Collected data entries
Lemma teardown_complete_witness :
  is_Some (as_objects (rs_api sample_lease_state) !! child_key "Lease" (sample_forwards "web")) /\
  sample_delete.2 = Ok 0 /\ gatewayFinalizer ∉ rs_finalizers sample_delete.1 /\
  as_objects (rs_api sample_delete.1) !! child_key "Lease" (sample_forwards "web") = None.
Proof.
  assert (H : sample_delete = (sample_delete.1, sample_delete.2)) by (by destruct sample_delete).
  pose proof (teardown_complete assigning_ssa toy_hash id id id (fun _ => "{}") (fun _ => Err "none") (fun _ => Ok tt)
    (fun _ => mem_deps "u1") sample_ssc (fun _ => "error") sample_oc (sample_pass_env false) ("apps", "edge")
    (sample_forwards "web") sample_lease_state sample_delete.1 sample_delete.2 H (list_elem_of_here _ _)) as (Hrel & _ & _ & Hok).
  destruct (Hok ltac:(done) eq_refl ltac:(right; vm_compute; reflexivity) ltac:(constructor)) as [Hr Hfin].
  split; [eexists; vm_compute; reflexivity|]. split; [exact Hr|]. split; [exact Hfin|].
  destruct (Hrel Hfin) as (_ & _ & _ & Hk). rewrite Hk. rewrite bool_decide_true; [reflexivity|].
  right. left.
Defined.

---

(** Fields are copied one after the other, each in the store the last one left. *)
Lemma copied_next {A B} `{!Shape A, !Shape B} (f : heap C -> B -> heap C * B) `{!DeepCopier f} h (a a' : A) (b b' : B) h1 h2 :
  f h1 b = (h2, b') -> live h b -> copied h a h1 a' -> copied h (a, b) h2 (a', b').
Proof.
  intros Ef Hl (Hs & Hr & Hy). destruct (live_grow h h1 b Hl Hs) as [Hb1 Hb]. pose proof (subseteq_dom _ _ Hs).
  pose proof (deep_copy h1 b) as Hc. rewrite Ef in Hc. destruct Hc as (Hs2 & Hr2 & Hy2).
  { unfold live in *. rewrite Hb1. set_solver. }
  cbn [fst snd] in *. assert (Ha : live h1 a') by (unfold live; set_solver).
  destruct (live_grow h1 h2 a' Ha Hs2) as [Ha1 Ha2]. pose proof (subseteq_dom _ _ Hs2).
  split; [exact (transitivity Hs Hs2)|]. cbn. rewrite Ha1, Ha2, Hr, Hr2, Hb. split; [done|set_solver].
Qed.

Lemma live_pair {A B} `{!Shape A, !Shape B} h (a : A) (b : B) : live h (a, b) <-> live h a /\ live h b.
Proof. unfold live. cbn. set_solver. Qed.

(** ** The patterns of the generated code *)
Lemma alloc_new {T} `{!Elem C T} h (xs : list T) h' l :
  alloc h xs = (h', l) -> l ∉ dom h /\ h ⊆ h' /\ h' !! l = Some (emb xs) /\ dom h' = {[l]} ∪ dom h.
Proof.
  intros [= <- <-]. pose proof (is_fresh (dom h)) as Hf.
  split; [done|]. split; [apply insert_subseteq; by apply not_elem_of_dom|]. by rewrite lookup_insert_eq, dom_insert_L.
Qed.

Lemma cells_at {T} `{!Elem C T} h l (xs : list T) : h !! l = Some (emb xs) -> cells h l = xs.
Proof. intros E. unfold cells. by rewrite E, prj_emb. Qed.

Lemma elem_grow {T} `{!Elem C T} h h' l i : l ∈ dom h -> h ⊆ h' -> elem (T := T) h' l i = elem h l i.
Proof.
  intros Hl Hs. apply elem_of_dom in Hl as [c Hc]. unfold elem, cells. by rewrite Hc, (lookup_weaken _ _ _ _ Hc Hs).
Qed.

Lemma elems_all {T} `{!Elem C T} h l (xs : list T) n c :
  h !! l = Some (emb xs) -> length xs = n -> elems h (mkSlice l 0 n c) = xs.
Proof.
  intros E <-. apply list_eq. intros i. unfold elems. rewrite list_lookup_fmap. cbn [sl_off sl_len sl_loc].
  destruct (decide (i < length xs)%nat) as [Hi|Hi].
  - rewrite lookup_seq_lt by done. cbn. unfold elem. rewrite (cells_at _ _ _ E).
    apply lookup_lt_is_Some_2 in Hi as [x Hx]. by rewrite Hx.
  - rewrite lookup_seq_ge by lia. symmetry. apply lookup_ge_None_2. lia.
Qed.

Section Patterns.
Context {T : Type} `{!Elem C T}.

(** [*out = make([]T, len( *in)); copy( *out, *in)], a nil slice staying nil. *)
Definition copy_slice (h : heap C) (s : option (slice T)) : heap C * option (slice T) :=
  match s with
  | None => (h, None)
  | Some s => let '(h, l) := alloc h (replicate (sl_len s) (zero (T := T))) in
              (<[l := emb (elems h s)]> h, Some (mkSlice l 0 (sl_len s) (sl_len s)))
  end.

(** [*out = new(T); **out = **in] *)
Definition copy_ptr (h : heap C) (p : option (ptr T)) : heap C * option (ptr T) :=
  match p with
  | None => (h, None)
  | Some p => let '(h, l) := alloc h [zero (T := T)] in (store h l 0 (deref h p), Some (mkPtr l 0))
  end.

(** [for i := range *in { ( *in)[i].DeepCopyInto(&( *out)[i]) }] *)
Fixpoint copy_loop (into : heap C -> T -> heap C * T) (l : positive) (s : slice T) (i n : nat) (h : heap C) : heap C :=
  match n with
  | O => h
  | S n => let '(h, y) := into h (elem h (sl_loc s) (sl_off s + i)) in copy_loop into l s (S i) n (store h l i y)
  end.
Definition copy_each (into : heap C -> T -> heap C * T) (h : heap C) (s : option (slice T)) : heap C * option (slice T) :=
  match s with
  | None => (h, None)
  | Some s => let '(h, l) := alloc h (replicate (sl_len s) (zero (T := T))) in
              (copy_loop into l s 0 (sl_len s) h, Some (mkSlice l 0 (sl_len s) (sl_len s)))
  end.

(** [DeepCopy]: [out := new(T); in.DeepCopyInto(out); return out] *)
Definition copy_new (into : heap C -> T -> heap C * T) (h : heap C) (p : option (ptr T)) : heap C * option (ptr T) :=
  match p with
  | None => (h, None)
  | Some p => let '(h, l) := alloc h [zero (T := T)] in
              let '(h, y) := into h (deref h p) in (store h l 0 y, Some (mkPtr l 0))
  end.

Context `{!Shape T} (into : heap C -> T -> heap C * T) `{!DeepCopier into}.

...

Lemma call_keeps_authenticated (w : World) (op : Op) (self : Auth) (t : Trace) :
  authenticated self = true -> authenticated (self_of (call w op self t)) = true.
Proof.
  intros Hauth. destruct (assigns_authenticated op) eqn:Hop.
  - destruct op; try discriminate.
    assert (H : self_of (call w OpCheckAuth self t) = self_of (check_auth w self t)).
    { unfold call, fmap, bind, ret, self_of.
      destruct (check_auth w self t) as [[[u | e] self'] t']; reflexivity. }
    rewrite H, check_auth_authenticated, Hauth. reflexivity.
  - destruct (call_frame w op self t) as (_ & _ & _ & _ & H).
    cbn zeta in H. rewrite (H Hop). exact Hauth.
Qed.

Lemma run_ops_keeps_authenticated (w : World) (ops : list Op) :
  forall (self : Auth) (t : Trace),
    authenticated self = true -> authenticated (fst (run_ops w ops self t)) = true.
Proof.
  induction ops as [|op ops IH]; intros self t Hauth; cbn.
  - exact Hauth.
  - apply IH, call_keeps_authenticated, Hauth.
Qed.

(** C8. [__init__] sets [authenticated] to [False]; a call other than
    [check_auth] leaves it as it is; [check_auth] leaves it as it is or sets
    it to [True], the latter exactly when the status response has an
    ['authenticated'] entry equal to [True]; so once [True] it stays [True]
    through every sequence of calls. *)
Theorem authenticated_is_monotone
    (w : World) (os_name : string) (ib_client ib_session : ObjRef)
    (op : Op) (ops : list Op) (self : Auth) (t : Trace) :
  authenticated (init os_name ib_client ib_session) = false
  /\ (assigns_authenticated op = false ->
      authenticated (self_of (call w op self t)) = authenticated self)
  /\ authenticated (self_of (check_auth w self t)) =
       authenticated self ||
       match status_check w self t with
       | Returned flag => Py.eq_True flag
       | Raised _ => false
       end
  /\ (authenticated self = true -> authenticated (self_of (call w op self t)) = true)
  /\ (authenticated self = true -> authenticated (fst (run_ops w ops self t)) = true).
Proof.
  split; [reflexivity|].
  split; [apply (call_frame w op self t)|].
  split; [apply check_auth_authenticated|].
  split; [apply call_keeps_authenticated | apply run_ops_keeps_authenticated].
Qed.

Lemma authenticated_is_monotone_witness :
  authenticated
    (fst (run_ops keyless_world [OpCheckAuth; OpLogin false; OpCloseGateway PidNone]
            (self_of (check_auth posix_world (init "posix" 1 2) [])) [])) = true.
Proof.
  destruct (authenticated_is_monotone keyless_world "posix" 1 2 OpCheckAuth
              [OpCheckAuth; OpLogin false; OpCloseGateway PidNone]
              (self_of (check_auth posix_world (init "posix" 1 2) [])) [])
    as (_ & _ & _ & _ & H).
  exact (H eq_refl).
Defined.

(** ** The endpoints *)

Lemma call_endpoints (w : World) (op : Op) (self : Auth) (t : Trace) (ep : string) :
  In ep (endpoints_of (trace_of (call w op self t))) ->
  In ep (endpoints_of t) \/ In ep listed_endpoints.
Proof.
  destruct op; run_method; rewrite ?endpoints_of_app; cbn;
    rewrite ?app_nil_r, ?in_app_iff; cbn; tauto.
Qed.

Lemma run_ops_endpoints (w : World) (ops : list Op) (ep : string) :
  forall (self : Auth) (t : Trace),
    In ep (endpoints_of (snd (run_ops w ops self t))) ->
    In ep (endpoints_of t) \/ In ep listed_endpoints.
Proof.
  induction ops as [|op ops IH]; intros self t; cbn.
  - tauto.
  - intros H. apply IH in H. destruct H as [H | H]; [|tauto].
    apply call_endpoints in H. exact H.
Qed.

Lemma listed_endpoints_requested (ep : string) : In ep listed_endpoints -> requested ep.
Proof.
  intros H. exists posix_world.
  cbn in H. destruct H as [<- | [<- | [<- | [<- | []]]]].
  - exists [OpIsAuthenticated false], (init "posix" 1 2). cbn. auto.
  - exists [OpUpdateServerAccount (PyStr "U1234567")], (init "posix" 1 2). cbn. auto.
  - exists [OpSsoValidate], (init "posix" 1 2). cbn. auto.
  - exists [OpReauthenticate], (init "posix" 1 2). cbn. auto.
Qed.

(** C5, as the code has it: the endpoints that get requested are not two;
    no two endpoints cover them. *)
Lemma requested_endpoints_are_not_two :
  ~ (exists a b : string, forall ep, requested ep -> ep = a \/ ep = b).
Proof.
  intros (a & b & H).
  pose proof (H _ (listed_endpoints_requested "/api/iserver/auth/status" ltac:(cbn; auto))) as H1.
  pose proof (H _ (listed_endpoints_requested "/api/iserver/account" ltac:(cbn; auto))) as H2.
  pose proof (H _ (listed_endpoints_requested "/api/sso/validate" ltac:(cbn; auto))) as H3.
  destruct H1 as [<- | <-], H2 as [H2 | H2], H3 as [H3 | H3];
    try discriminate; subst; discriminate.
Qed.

_The problem:_
Every line above from the line with "split; [reflexivity|]." to the line with "In ep (endpoints_of (trace_of", both included, must be reproduced exactly, and no other line may appear.

_Your response:_
  split; [reflexivity|].
  split; [apply (call_frame w op self t)|].
  split; [apply check_auth_authenticated|].
  split; [apply call_keeps_authenticated | apply run_ops_keeps_authenticated].
Qed.

Lemma authenticated_is_monotone_witness :
  authenticated
    (fst (run_ops keyless_world [OpCheckAuth; OpLogin false; OpCloseGateway PidNone]
            (self_of (check_auth posix_world (init "posix" 1 2) [])) [])) = true.
Proof.
  destruct (authenticated_is_monotone keyless_world "posix" 1 2 OpCheckAuth
              [OpCheckAuth; OpLogin false; OpCloseGateway PidNone]
              (self_of (check_auth posix_world (init "posix" 1 2) [])) [])
    as (_ & _ & _ & _ & H).
  exact (H eq_refl).
Defined.

(** ** The endpoints *)

Lemma call_endpoints (w : World) (op : Op) (self : Auth) (t : Trace) (ep : string) :
  In ep (endpoints_of (trace_of (call w op self t))) ->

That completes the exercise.